Using the records below, quote only the span that opens with the line containing "[std::string] is a" and closes with the line containing "(** Result of", exactly and inclusively.

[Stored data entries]
<<<<

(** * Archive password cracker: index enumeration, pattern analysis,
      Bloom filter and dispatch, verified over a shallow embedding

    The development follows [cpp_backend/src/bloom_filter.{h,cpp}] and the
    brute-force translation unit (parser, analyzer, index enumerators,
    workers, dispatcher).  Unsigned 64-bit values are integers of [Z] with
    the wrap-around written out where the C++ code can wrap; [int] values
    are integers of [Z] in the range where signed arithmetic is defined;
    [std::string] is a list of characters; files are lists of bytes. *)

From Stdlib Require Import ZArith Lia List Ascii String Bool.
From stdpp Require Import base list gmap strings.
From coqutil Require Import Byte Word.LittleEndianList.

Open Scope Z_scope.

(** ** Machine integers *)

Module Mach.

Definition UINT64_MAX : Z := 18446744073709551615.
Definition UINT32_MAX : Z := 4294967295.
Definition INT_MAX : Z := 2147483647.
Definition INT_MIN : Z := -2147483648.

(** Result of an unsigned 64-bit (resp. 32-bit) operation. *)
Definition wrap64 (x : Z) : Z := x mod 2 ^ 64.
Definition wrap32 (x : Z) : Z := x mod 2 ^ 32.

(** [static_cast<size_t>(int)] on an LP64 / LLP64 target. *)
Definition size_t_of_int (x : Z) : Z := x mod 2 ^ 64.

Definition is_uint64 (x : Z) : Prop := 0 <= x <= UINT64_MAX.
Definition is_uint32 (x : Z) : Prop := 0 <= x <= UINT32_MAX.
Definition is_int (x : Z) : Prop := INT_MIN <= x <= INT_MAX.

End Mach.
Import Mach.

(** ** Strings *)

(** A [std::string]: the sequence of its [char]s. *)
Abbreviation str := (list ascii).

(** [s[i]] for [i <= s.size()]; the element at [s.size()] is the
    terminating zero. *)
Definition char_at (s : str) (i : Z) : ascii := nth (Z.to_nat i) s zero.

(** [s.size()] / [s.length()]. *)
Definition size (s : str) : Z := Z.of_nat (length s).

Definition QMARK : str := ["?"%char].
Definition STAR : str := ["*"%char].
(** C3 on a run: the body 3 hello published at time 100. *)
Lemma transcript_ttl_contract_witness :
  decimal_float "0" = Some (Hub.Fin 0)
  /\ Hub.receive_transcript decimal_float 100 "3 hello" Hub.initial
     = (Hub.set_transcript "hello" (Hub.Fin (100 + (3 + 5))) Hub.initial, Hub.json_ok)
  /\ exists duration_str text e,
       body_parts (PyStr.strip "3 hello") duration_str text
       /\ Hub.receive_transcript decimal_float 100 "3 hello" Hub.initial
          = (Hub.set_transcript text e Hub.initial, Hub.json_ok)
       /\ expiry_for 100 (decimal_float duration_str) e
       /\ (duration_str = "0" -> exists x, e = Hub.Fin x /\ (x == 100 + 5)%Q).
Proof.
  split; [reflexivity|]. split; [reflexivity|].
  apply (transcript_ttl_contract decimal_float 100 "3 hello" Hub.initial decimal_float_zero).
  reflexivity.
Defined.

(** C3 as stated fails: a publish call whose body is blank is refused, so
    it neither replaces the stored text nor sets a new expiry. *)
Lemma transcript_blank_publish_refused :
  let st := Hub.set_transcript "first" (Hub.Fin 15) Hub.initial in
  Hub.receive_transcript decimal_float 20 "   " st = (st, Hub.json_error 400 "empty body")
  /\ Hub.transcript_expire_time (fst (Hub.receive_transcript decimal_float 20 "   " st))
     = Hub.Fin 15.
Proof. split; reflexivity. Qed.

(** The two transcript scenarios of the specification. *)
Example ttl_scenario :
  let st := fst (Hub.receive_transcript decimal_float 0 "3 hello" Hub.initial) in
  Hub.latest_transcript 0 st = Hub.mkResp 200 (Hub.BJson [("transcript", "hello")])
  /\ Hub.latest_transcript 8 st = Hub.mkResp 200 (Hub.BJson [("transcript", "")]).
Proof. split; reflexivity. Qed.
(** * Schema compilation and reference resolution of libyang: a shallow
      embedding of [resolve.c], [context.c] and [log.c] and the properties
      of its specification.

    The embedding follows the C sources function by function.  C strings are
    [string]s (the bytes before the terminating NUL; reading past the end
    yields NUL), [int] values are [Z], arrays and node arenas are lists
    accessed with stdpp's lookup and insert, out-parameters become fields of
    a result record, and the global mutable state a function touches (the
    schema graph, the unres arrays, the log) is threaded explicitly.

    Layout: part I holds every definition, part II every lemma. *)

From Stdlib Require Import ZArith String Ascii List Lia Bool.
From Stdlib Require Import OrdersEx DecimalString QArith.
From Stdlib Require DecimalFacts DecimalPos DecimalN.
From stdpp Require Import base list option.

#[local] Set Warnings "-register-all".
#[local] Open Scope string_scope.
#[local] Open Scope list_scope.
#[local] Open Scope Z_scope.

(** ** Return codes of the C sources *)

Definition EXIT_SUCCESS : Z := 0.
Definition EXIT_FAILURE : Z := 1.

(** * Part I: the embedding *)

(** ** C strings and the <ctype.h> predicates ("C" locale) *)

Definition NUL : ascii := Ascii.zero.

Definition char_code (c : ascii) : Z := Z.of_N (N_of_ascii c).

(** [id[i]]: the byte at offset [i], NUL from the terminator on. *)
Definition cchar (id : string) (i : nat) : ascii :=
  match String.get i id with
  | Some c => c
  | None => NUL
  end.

>>>>
<<<<

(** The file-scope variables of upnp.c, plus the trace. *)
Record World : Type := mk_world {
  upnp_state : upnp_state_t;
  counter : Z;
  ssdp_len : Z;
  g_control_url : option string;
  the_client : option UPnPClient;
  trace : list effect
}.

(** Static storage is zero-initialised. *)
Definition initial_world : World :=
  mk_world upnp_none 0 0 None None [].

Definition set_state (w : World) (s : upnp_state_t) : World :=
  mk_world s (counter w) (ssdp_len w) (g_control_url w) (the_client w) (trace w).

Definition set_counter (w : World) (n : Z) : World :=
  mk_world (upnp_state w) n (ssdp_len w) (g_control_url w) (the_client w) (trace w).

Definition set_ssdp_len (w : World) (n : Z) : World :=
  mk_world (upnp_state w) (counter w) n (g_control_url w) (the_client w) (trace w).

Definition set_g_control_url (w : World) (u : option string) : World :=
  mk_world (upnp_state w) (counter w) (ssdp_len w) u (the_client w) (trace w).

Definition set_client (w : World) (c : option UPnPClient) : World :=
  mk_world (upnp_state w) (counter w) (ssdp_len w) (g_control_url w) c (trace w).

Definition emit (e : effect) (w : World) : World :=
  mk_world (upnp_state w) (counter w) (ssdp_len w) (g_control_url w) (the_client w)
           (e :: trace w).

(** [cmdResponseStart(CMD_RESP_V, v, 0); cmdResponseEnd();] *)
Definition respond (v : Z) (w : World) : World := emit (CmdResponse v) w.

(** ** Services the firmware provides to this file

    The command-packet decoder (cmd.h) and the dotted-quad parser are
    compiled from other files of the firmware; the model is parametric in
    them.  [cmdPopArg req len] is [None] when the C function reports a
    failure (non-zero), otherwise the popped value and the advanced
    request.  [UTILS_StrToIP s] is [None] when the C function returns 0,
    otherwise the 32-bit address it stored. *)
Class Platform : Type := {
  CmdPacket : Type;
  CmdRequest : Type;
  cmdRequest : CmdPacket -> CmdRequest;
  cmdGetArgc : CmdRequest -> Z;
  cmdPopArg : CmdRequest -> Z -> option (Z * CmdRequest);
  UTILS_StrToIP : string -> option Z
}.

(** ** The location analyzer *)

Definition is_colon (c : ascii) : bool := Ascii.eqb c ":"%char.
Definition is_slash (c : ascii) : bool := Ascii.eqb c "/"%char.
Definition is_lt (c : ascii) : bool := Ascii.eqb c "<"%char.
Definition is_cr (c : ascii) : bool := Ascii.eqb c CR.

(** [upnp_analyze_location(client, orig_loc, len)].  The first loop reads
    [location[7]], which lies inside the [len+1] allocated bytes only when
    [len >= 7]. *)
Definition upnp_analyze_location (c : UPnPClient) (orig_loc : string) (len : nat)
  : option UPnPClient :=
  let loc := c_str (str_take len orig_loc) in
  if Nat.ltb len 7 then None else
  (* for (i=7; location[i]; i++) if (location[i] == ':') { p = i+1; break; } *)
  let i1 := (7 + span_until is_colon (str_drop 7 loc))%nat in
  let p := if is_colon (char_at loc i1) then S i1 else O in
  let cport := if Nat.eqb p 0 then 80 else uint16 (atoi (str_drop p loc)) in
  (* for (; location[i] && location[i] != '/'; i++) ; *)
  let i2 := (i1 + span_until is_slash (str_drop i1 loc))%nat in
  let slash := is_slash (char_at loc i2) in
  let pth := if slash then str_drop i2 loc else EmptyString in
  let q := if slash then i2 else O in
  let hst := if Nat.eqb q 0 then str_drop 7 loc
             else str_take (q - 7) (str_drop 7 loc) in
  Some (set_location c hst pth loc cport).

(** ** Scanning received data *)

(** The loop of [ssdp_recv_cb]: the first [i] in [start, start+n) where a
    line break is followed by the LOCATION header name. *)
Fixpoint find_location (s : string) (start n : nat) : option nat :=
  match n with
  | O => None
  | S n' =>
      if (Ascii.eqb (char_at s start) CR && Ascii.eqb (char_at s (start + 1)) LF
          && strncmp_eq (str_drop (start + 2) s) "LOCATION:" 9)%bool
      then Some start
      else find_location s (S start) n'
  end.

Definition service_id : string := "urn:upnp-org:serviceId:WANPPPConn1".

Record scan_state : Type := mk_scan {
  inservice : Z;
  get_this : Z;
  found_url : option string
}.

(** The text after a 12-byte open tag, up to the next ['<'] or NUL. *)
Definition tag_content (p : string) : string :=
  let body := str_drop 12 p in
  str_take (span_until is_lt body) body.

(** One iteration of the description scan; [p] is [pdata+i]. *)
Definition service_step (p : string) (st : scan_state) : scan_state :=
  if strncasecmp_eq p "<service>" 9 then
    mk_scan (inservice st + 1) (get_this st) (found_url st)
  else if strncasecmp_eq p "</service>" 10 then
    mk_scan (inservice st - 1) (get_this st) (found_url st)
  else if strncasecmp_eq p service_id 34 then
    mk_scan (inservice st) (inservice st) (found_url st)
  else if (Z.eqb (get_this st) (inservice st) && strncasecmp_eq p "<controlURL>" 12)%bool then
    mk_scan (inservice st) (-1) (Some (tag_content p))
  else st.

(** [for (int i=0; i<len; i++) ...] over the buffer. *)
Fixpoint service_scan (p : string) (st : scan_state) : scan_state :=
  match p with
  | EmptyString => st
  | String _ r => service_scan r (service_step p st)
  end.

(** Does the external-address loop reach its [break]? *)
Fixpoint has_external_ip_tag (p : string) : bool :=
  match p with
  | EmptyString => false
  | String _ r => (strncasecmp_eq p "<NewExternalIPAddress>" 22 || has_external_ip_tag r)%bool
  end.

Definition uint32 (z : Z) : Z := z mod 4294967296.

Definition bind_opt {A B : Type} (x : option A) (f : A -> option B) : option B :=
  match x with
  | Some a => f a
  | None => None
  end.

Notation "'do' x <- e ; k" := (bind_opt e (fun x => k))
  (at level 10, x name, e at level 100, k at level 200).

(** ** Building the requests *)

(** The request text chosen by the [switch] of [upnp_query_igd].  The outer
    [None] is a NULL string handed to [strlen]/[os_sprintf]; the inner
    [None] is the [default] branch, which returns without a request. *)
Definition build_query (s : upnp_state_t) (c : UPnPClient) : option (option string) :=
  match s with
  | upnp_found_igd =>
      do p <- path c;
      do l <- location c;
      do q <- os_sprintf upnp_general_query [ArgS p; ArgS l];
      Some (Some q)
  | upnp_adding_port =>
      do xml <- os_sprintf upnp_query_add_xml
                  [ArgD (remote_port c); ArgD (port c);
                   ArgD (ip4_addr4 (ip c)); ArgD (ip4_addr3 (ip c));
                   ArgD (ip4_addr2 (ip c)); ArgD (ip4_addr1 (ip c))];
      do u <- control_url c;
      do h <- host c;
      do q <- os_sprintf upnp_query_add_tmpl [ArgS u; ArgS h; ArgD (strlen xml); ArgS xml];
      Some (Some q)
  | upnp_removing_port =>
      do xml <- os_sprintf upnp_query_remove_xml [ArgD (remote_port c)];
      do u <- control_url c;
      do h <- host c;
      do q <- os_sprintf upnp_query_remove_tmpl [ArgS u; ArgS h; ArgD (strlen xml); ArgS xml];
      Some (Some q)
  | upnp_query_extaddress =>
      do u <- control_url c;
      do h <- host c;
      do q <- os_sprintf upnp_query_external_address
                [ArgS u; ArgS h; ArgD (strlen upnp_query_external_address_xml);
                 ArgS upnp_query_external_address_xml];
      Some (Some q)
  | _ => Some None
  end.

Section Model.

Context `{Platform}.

>>>>

• Solution to this exercise
    [std::string] is a list of characters; files are lists of bytes. *)

From Stdlib Require Import ZArith Lia List Ascii String Bool.
From stdpp Require Import base list gmap strings.
From coqutil Require Import Byte Word.LittleEndianList.

Open Scope Z_scope.

(** ** Machine integers *)

Module Mach.

Definition UINT64_MAX : Z := 18446744073709551615.
Definition UINT32_MAX : Z := 4294967295.
Definition INT_MAX : Z := 2147483647.
Definition INT_MIN : Z := -2147483648.

(** Result of an unsigned 64-bit (resp. 32-bit) operation. *)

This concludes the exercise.